◆ WORK REQUIRED: Where does the string "CompiledRule" occur in the entries below? Copy every line where it does.
○ ○ ○ ○ ○ ○ ○
(** The messages `checkGraphqlCondition` passes to `fail`. *)
Definition checkGraphqlCondition (graphql : GraphqlMatch) (never : string) : list string :=
  map (λ key, ids ["graphql has an unknown key "; stringify_string key; ". Allowed keys: ";
                   join ", " GRAPHQL_KEYS; "."]) (gm_unknownKeys graphql) ++
  match gm_at graphql with
  | Some at_ => when (negb (isValidJsonPointer at_))
                  (ids ["graphql.at "; at_; " is not a valid RFC 6901 JSON Pointer."])
  | None => []
  end ++
  when (bool_decide (gm_operations graphql = []))
    (ids ["graphql.operations is an empty Listing. The accepted set is empty, so "; never; "."]) ++
  match gm_fieldPaths graphql with
  | None => ["graphql.fieldPaths is missing. Paths to the leaves you allow are required; a GraphQL condition cannot leave paths unconstrained."]
  | Some [] => [ids ["graphql.fieldPaths is an empty Listing. The accepted set is empty, so "; never; "."]]
  | Some _ => []
  end ++
  flat_map (λ path, when (negb (isGraphqlFieldPath path))
    (ids ["graphql.fieldPaths entry "; stringify_string path; " is not a GraphQL selection path.";
          " It must start with "; quoted "/"; " and every element must be a GraphQL name; wildcards, empty elements, a trailing "; quoted "/"; ", and JSON Pointer escapes are not allowed."]))
    (default [] (gm_fieldPaths graphql)) ++
  let leaves := unique (List.filter isGraphqlFieldPath (default [] (gm_fieldPaths graphql))) in
  let prefixes := graphqlPathPrefixes leaves in
  flat_map (λ '(path, args),
    (if negb (isGraphqlFieldPath path) then
       [ids ["graphql.fieldArguments key "; stringify_string path; " is not a GraphQL selection path. It cannot appear in a document, so its constraints constrain nothing."]]
     else if negb (includes leaves path) && negb (includes prefixes path) then
       [ids ["graphql.fieldArguments key "; stringify_string path; " is neither a leaf nor a prefix of any fieldPaths entry. Fields on this path are not allowed, so its constraints constrain nothing."]]
     else []) ++
    when (bool_decide (args = []))
      (ids ["graphql.fieldArguments "; path; " is an empty Mapping. It requires no argument, so the intent of writing it is lost."]) ++
    flat_map (λ '(name, values),
      when (negb (isGraphqlName name))
        (ids ["graphql.fieldArguments "; path; " key "; stringify_string name; " is not a GraphQL name. It cannot appear in a document, so this argument can never be satisfied."]) ++
      when (bool_decide (values = []))
        (ids ["graphql.fieldArguments "; path; " "; name; " is an empty Listing. The accepted set is empty, so "; never; "."])) args)
    (default [] (gm_fieldArguments graphql)).
Lemma compileScope_valid name config context ds scope :
  compileScope name config context = Some (ds, scope) → no_error ds →
  scope_compiled context (name, config) scope.
Proof.
  unfold compileScope. destruct (compile_targets name (so_targets config)) as [inv targets] eqn:Et.
  destruct (checkLimits (so_limits config) (ids ["scope "; name]) (ctx_limits context))
    as [lds scopeLimits] eqn:El.
  destruct (checkInjects _ _ _ _ _) as [[ids_ seen]|] eqn:Ei; cbn [mbind option_bind]; [|done].
  destruct (foldM _ _ _) as [[[rds seen'] rules]|] eqn:Er; cbn [mbind option_bind]; [|done].
  intros [= <- <-] Hg. cbn [fst snd] in *.
  assert (no_error ids_ → seen = [] ∧ Forall (header_injectable
    (mergeDispositions (ctx_dispositions context) (so_secrets config)) (ctx_secrets context))
    (default [] (so_inject config))) as Hinj by exact (checkInjects_valid _ _ _ _ _ Ei).
  assert (no_error (_ ++ inv ++ lds ++ ids_)) as Hpre
    by exact (foldM_back _ (λ a, no_error a.1.1)
                (compile_rule_back name config context _ scopeLimits) _ _ _ Er Hg).
  unfold no_error in Hpre. split_errors.
  destruct Hinj as [-> Hinj]; [done|].
  destruct (compile_rules_valid _ _ _ _ _ _ _ _ _ Er Hg) as (_ & new & Hnew & HF).
  simpl in Hnew. subst new.
  split; try done; simpl.
  - split; [by case_bool_decide|].
    pose proof (compile_targets_valid name (so_targets config)) as Ht. rewrite Et in Ht. by apply Ht.
  - by rewrite El.
  - by rewrite El.
Qed.
(* ===== verification/Resolve.v ===== *)
(** * The resolved document (network/authz/resolve.ts, first half)

    Inheritance from the defaults to the scopes to the rules, the precedence
    edges of every scope, the order of the scopes, and the removal of literal
    injection text. *)
From S2P Require Import Prelude JsString Json Containment AuthzTypes Pattern Relation Selection.
From S2P Require Import Semantics MatchLaws Targets Specificity AuthzConfig Witness Validate.
From S2P Require Import Compile.

Record ResolvedGraphql : Type := {
  rg_at : string;
  rg_operations : list GraphqlOperation;
  rg_fieldPaths : list string;
  rg_fieldArguments : list (string * list (string * list string));
}.

Record ResolvedBodyExpect : Type := {
  rb_equals : list (string * JsonScalar);
  rb_oneOf : list (string * list JsonScalar);
  rb_absent : list string;
  rb_graphql : option ResolvedGraphql;
}.

Inductive ResolvedShape : Type :=
  | REmptyBody
  | RJsonRoot (rootType : JsonRootType)
  | RBody (expect : ResolvedBodyExpect)
  | RUnionShape (expect : UnionShapeExpect).

Record ResolvedExpect : Type := {
  re_shape : ResolvedShape;
  re_onViolation : ViolationAction;
}.

Record ResolvedMatch : Type := {
  rm_methods : option (list string);
  rm_paths : list CompiledPath;
  rm_bodyFormat : option BodyFormat;
  rm_equals : list (string * JsonScalar);
  rm_oneOf : list (string * list JsonScalar);
  rm_graphql : option ResolvedGraphql;
}.

Record ResolvedRule : Type := {
  rr_id : string;
  rr_key : string;
  rr_precedes : list string;
  rr_match : ResolvedMatch;
  rr_onMatch : Action;
  rr_onIndeterminate : IndeterminateAction;
  rr_expect : list ResolvedExpect;
  rr_limits : ResolvedLimits;
  rr_secrets : list (string * SecretDisposition);
  rr_inject : list Inject;
  rr_audit : AuditMode;
}.

Record ResolvedScope : Type := {
  rs_name : string;
  rs_targets : list Target;
  rs_fallback : Action;
  rs_webSocket : WebSocketPolicy;
  rs_fallbackRuleId : string;
  rs_limits : ResolvedLimits;
  rs_secrets : list (string * SecretDisposition);
  rs_inject : list Inject;
  rs_audit : AuditMode;
  rs_rules : list ResolvedRule;
}.

Record ResolvedDefaults : Type := {
  rd_limits : ResolvedLimits;
  rd_secrets : list (string * SecretDisposition);
  rd_audit : AuditMode;
}.

Record ResolvedDocument : Type := {
  doc_contractVersion : Z;
  doc_fallback : NetworkFallback;
  doc_defaults : ResolvedDefaults;
  doc_scopes : list ResolvedScope;
}.

Record ResolveOutcome : Type := {
  ro_document : option ResolvedDocument;
  ro_diagnostics : list Diagnostic;
}.

(** ** Rules *)

Definition merge_limit_step (overlay : Limits) (merged : ResolvedLimits) (key : LimitKey) :
    ResolvedLimits :=
  match limit_get overlay key with
  | None => merged
  | Some value => rlimit_set merged key value
  end.

Definition mergeLimits (base : ResolvedLimits) (overlay : option Limits) : ResolvedLimits :=
  match overlay with
  | None => base
  | Some overlay => fold_left (merge_limit_step overlay) LIMIT_KEYS base
  end.

Definition copyOneOf (oneOf : option (list (string * list JsonScalar))) :
    list (string * list JsonScalar) := default [] oneOf.

Definition toResolvedGraphql (graphql : option NormalizedGraphql) : option ResolvedGraphql :=
  (λ g, {| rg_at := ng_at g; rg_operations := ng_operations g;
           rg_fieldPaths := ng_fieldPaths g; rg_fieldArguments := ng_fieldArguments g |})
  <$> graphql.

Definition toResolvedMatch (match_ : CompiledMatch) (body : option BodyMatch) : ResolvedMatch := {|
  rm_methods := cm_methods match_;
  rm_paths := cm_paths match_;
  rm_bodyFormat := nb_format (cm_body match_);
  rm_equals := default [] (body ≫= bm_equals);
  rm_oneOf := copyOneOf (body ≫= bm_oneOf);
  rm_graphql := toResolvedGraphql (nb_graphql (cm_body match_));
|}.

Definition resolveExpect (expect : Expect) : ResolvedExpect := {|
  re_shape :=
    match ex_shape expect with
    | EmptyBody => REmptyBody
    | JsonRoot t => RJsonRoot t
    | UnionShape s => RUnionShape s
    | Body b => RBody {|
        rb_equals := default [] (be_equals b);
        rb_oneOf := copyOneOf (be_oneOf b);
        rb_absent := default [] (be_absent b);
        rb_graphql :=
          match be_graphql b with
          | None => None
          | Some g => toResolvedGraphql (nb_graphql (normalizeBody (Some
              {| bm_format := FmtJson; bm_equals := None; bm_oneOf := None;
                 bm_graphql := Some g |})))
          end |}
    end;
  re_onViolation := default VioDeny (ex_onViolation expect);
|}.

Record ScopeInheritance : Type := {
  inh_limits : ResolvedLimits;
  inh_secrets : list (string * SecretDisposition);
  inh_audit : AuditMode;
  inh_inject : list Inject;
}.

Definition resolveRule (rule : CompiledRule) (precedes : list string)
    (inherited : ScopeInheritance) : ResolvedRule :=
  let config := cr_config rule in {|
  rr_id := cr_id rule;
  rr_key := cr_key rule;
  rr_precedes := precedes;
  rr_match := toResolvedMatch (cr_match rule) (m_body (rc_match config));
  rr_onMatch := rc_onMatch config;
  rr_onIndeterminate := default IndDeny (rc_onIndeterminate config);
  rr_expect := map resolveExpect (default [] (rc_expect config));
  rr_limits := mergeLimits (inh_limits inherited) (rc_limits config);
  rr_secrets := map_set_all (inh_secrets inherited) (default [] (rc_secrets config));
  rr_inject := effectiveInject (Some (inh_inject inherited)) (rc_inject config);
  rr_audit := default (inh_audit inherited) (rc_audit config);
|}.

(** `b !== a` compares identities: the rules are compared by position. *)
Definition precedenceEdges (compiled : list CompiledRule) : list (list string) :=
  imap (λ i a,
    map (λ '(_, b), cr_key b)
      (List.filter (λ '(j, b), negb (j =? i)%nat && rulePrecedes a b) (imap pair compiled)))
    compiled.

Definition rule_precedes (a b : ResolvedRule) : bool := includes (rr_precedes a) (rr_key b).

(** ** Scopes *)

Definition cycleMessage (what : string) (ring : list string) : string :=
  unlines [
    ids ["config error: precedence among "; what; " is cyclic, so no evaluation order can be determined."];
    "            " +:+ join " → " (ring ++ take 1 ring);
    "            A session cannot start with a config whose ordering is undecidable."].

Definition precedenceCycle (scopeName : string) (rules : list ResolvedRule) : option string :=
  match precedenceOrder rules (λ a b _ _, rule_precedes a b) with
  | Ordered _ => None
  | Cyclic cycle => Some (cycleMessage ("rules in scope " +:+ scopeName) (map rr_id cycle))
  end.

Definition resolveScope (scope : CompiledScope) (defaults : ResolvedDefaults) :
    Result ResolvedScope :=
  let config := cs_config scope in
  let limits := mergeLimits (rd_limits defaults) (so_limits config) in
  let secrets := cs_dispositions scope in
  let audit := default (rd_audit defaults) (so_audit config) in
  let inject := default [] (so_inject config) in
  let rules := zip_with (λ rule edges,
                 resolveRule rule edges {| inh_limits := limits; inh_secrets := secrets;
                                           inh_audit := audit; inh_inject := inject |})
                 (cs_rules scope) (precedenceEdges (cs_rules scope)) in
  match precedenceCycle (cs_name scope) rules with
  | Some cycle => Err cycle
  | None => Ok {|
      rs_name := cs_name scope;
      rs_targets := cs_targets scope;
      rs_fallback := default Deny (so_fallback config);
      rs_webSocket := default WsDeny (so_webSocket config);
      rs_fallbackRuleId := cs_name scope +:+ "." +:+ FALLBACK_RULE_KEY;
      rs_limits := limits;
      rs_secrets := secrets;
      rs_inject := inject;
      rs_audit := audit;
      rs_rules := rules |}
  end.

Definition scope_precedes (a b : ResolvedScope) : bool :=
  bool_decide (compareTargetSpecificity (rs_targets a) (rs_targets b) = Narrower).

Definition orderScopes (scopes : list ResolvedScope) : Result (list ResolvedScope) :=
  match precedenceOrder scopes (λ a b _ _, scope_precedes a b) with
  | Ordered ordered => Ok ordered
  | Cyclic cycle => Err (cycleMessage "scopes" (map rs_name cycle))
  end.

(** The resolved scopes and the faults of the loop over the compiled ones. *)
Fixpoint resolve_scopes (scopes : list CompiledScope) (defaults : ResolvedDefaults) :
    list ResolvedScope * list Diagnostic :=
  match scopes with
  | [] => ([], [])
  | scope :: rest =>
      let others := resolve_scopes rest defaults in
      match resolveScope scope defaults with
      | Ok s => (s :: others.1, others.2)
      | Err e => (others.1, error e :: others.2)
      end
  end.

Definition resolve_defaults (config : AuthzConfig) : ResolvedDefaults :=
  let configDefaults := default empty_defaults (nc_defaults (ac_network config)) in
  {| rd_limits := mergeLimits LIMIT_CEILINGS (nd_limits configDefaults);
     rd_secrets := map_set_all DEFAULT_SECRET_DISPOSITIONS (default [] (nd_secrets configDefaults));
     rd_audit := default DEFAULT_AUDIT_MODE (nd_audit configDefaults) |}.

Definition resolveAuthzConfig (config : AuthzConfig) : option ResolveOutcome :=
  compiled ← compileAuthzConfig config;
  let diagnostics := co_diagnostics compiled in
  if has_error diagnostics then
    Some {| ro_document := None; ro_diagnostics := diagnostics |}
  else
    let defaults := resolve_defaults config in
    let '(resolved, faults) := resolve_scopes (co_scopes compiled) defaults in
    match faults with
    | _ :: _ => Some {| ro_document := None; ro_diagnostics := diagnostics ++ faults |}
    | [] =>
        match orderScopes resolved with
        | Err e => Some {| ro_document := None; ro_diagnostics := diagnostics ++ [error e] |}
        | Ok ordered =>
            Some {| ro_document := Some {|
                      doc_contractVersion := 1;
                      doc_fallback := default NetDeny (nc_fallback (ac_network config));
                      doc_defaults := defaults;
                      doc_scopes := ordered |};
                    ro_diagnostics := diagnostics |}
        end
    end.

(** ** Removal of literal injection text *)

Definition redactInject (inject : Inject) : Inject :=
  match parseInjectValue (inj_value inject) with
  | Err _ => {| inj_name := inj_name inject; inj_value := "literal:" |}
  | Ok (InjLiteral _) => {| inj_name := inj_name inject; inj_value := "literal:" |}
  | Ok (InjSecret name) => {| inj_name := inj_name inject; inj_value := "secret:" +:+ name |}
  | Ok (InjTemplate _ names) =>
      {| inj_name := inj_name inject;
         inj_value := "template:" +:+ join "" (map (λ name, "${" +:+ name +:+ "}") names) |}
  end.

Definition redact_rule (rule : ResolvedRule) : ResolvedRule := {|
  rr_id := rr_id rule; rr_key := rr_key rule; rr_precedes := rr_precedes rule;
  rr_match := rr_match rule; rr_onMatch := rr_onMatch rule;
  rr_onIndeterminate := rr_onIndeterminate rule; rr_expect := rr_expect rule;
  rr_limits := rr_limits rule; rr_secrets := rr_secrets rule;
  rr_inject := map redactInject (rr_inject rule); rr_audit := rr_audit rule |}.

Definition redact_scope (scope : ResolvedScope) : ResolvedScope := {|
  rs_name := rs_name scope; rs_targets := rs_targets scope; rs_fallback := rs_fallback scope;
  rs_webSocket := rs_webSocket scope; rs_fallbackRuleId := rs_fallbackRuleId scope;
  rs_limits := rs_limits scope; rs_secrets := rs_secrets scope;
  rs_inject := map redactInject (rs_inject scope); rs_audit := rs_audit scope;
  rs_rules := map redact_rule (rs_rules scope) |}.

Definition withoutInjectLiterals (document : ResolvedDocument) : ResolvedDocument := {|
  doc_contractVersion := doc_contractVersion document;
  doc_fallback := doc_fallback document;
  doc_defaults := doc_defaults document;
  doc_scopes := map redact_scope (doc_scopes document) |}.

(** Rebuilding the body condition of a resolved match. *)
Definition resolvedBodyMatch (match_ : ResolvedMatch) : option BodyMatch :=
  match rm_bodyFormat match_ with
  | None => None
  | Some format => Some {|
      bm_format := format;
      bm_equals := Some (rm_equals match_);
      bm_oneOf := Some (rm_oneOf match_);
      bm_graphql := (λ g, {| gm_at := Some (rg_at g); gm_operations := rg_operations g;
                             gm_fieldPaths := Some (rg_fieldPaths g);
                             gm_fieldArguments := Some (rg_fieldArguments g);
                             gm_unknownKeys := [] |}) <$> rm_graphql match_ |}
  end.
○ ○ ○ ○ ○ ○ ○
◆ RESPONSE FOR THIS EXERCISE:
Definition resolveRule (rule : CompiledRule) (precedes : list string)
Definition precedenceEdges (compiled : list CompiledRule) : list (list string) :=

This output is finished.